> HOW TO COMPLETE THIS TASK
Look below for the lines from the one with "B) s n r l'" to the one with "destruct Hprev as", and copy exactly those lines, both ends included.
══════════════════════════════
Lemma kvm_free_spec l s n : fl_ok l -> aligned s -> 0 <= s -> 0 < n -> s + n * 4096 < 2 ^ 64 ->
  exists r l', free l s n = Ret (r, l') /\ fl_ok l' /\
    match r with
    | Err OutOfPool => l' = l /\ ~ (KVM_POOL_BASE <= s /\ s + n * 4096 <= USABLE_END)
    | Err DoubleFree => l' = l /\ exists a, span s n a /\ is_free l a
    | r => KVM_POOL_BASE <= s /\ s + n * 4096 <= USABLE_END /\ (forall a, span s n a -> ~ is_free l a) /\ freed l s n r l'
    end.
Proof.
  intros Hl Ha H0 Hn Hov. unfold free, KvmFreeList in *. rewrite (proj2 (Z.eqb_neq n 0)) by lia.
  rewrite add_pages_ok, bind_Ret by lia.
  fold USABLE_END. destruct (Z.ltb_spec s KVM_POOL_BASE) as [Hb|Hb]; [cbn [orb]; eexists _, _; split; [done|]; split; [done|]; split; [done|lia]|].
  destruct (Z.ltb_spec USABLE_END (s + n * 4096)) as [He|He]; [cbn [orb]; eexists _, _; split; [done|]; split; [done|]; split; [done|lia]|]. cbn [orb].
  destruct (insertion_split l s) as (A & B & -> & <- & HA & HB). destruct Hl as [Hc Hlen]. pose proof (proj1 (chain_app _ _ _) Hc) as [CA CB].
  assert (Hnx : (A ++ B) !! length A = head B) by (rewrite lookup_app_r, Nat.sub_diag by done; by destruct B). rewrite Hnx.
  assert (Hover : forall x, head B = Some x -> (r_start x <? s + n * 4096) = true -> exists a, span s n a /\ is_free (A ++ B) a).
  { intros x Hx Hlt%Z.ltb_lt. destruct B as [|y B]; [done|]. injection Hx as ->. exists (r_start x). destruct CB as (_ & _ & ? & _).
    split; [unfold span; lia|]. apply is_free_app. right. apply is_free_cons. left. unfold r_end. lia. }
  assert (Hdone : last_end lo0 A <= s -> match B with x :: _ => s + n * 4096 <= r_start x | [] => True end -> forall a, span s n a -> ~ is_free (A ++ B) a).
  { intros H1 H2 a Hs. apply (around_free A B s n a); [|done]. constructor.
    - intros b Hf. pose proof (chain_free_last _ _ _ CA Hf). lia.
    - by apply (chain_head_start _ _ _ CB). }
  assert (Hnext : (match head B with Some r => r_start r <? s + n * 4096 | None => false end) = false ->
    match B with x :: _ => s + n * 4096 <= r_start x | [] => True end) by (destruct B; [done|]; apply Z.ltb_ge).
  assert (Hbehind : last_end lo0 A < s -> match B with x :: _ => s + n * 4096 <= r_start x | [] => True end ->
    exists r l', free_behind (A ++ B) s n (s + n * 4096) (length A) = Ret (r, l') /\ fl_ok l' /\
      match r with
      | Err OutOfPool => l' = A ++ B /\ ~ (KVM_POOL_BASE <= s /\ s + n * 4096 <= USABLE_END)
      | Err DoubleFree => l' = A ++ B /\ exists a, span s n a /\ is_free (A ++ B) a
      | r => KVM_POOL_BASE <= s /\ s + n * 4096 <= USABLE_END /\ (forall a, span s n a -> ~ is_free (A ++ B) a) /\ freed (A ++ B) s n r l'
      end).
  { intros H1 H2. destruct (free_behind_spec A B s n (conj Hc Hlen) Ha Hn He H2 H1) as (r & l' & E & O & F). eexists _, _. split; [done|]. split; [done|].
    assert (forall a, span s n a -> ~ is_free (A ++ B) a) by (apply Hdone; [lia|done]).
    destruct r as [u|e]; [by split_and!|]. pose proof F as [-> _]. by split_and!. }
  assert (Hprev : exists o, (match length A with O => None | S i => (A ++ B) !! i end) = o /\ o = last A).
  { eexists. split; [done|]. destruct A as [|p A _] using rev_ind; [done|]. rewrite length_app, Nat.add_1_r, last_snoc, <- app_assoc. by apply list_lookup_middle. }
  destruct Hprev as (o & -> & ->). destruct (last A) as [p|] eqn:Hp.
  - apply last_Some in Hp as [A' ->]. rewrite last_end_snoc in *. pose proof (proj1 (chain_app _ _ _) CA) as [_ (P1 & P2 & P3 & P4 & _)].
    assert (r_start p <= s) as Hps by (apply Forall_app in HA as [_ HA2]; by inversion HA2).
    assert (0 <= r_start p) as Hp0.
    { pose proof (chain_start _ _ CA) as [_ HS]%Forall_app. inversion HS; subst. pose proof pool_base_pos. unfold lo0 in *. lia. }
    rewrite (region_end_in p), !bind_Ret by lia.
    destruct (s <? r_end p) eqn:Hov1; [eexists _, _; split; [done|]; split; [done|]; split; [done|]|].
    { exists s. split; [unfold span; lia|]. apply is_free_app. left. apply is_free_app. right. apply is_free_cons. left. lia. }
    apply Z.ltb_ge in Hov1.
    destruct (match head B with Some r => r_start r <? s + n * 4096 | None => false end) eqn:Hov2.
    { eexists _, _. split; [done|]. split; [done|]. split; [done|]. destruct (head B) as [x|] eqn:Hx; [by apply (Hover x)|done]. }
    clear Hov2. pose proof (Hnext eq_refl) as Hov2. case_bool_decide as Hm; [|apply Hbehind; [|done]; assert (r_end p <> s) by congruence; lia].
    injection Hm as Hm. destruct (kvm_free_merge_spec A' p B s n (conj Hc Hlen) Hn He (eq_sym Hm) Hov2) as [F1 F2].
    assert (Hme : r_end (mkRegion (r_start p) (r_pages p + n)) = s + n * 4096) by (unfold r_end in *; cbn; lia).
    rewrite region_end_in, bind_Ret, Hme by (rewrite ?Hme; cbn; lia).
    rewrite length_app, Nat.add_1_r. cbn [pred]. rewrite <- app_assoc. cbn [app]. rewrite <- app_assoc in F2, Hdone. cbn [app] in F2, Hdone.
    assert (Hins : forall r C, <[length A' := r]> (A' ++ p :: C) = A' ++ r :: C) by (intros; rewrite insert_app_r_alt, Nat.sub_diag by done; done).
    destruct B as [|x B']; cbn [head hd_error]; rewrite ?Hins.
    + eexists _, _. split; [done|]. split; [done|]. split_and!; [done|done|by apply Hdone|done].
    + cbn zeta in F1, F2. revert F1 F2. destruct (r_start x =? s + n * 4096); intros F1 F2; cbn [r_pages]; rewrite ?Hins, ?delete_behind; eexists _, _.
      * split; [done|]. split; [done|]. split_and!; [done|done|by apply Hdone|done].
      * split; [done|]. split; [done|]. split_and!; [done|done|by apply Hdone|done].
  - apply last_None in Hp as ->. rewrite bind_Ret. cbn [app length] in *.
    destruct (match head B with Some r => r_start r <? s + n * 4096 | None => false end) eqn:Hov2.
    { eexists _, _. split; [done|]. split; [done|]. split; [done|]. destruct (head B) as [x|] eqn:Hx; [by apply (Hover x)|done]. }
    apply Hbehind; [unfold last_end, lo0; cbn; lia|by apply Hnext].
Qed.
══════════════════════════════
> EXERCISE RESPONSE
      | r => KVM_POOL_BASE <= s /\ s + n * 4096 <= USABLE_END /\ (forall a, span s n a -> ~ is_free (A ++ B) a) /\ freed (A ++ B) s n r l'
      end).
  { intros H1 H2. destruct (free_behind_spec A B s n (conj Hc Hlen) Ha Hn He H2 H1) as (r & l' & E & O & F). eexists _, _. split; [done|]. split; [done|].
    assert (forall a, span s n a -> ~ is_free (A ++ B) a) by (apply Hdone; [lia|done]).
    destruct r as [u|e]; [by split_and!|]. pose proof F as [-> _]. by split_and!. }
  assert (Hprev : exists o, (match length A with O => None | S i => (A ++ B) !! i end) = o /\ o = last A).
  { eexists. split; [done|]. destruct A as [|p A _] using rev_ind; [done|]. rewrite length_app, Nat.add_1_r, last_snoc, <- app_assoc. by apply list_lookup_middle. }
  destruct Hprev as (o & -> & ->). destruct (last A) as [p|] eqn:Hp.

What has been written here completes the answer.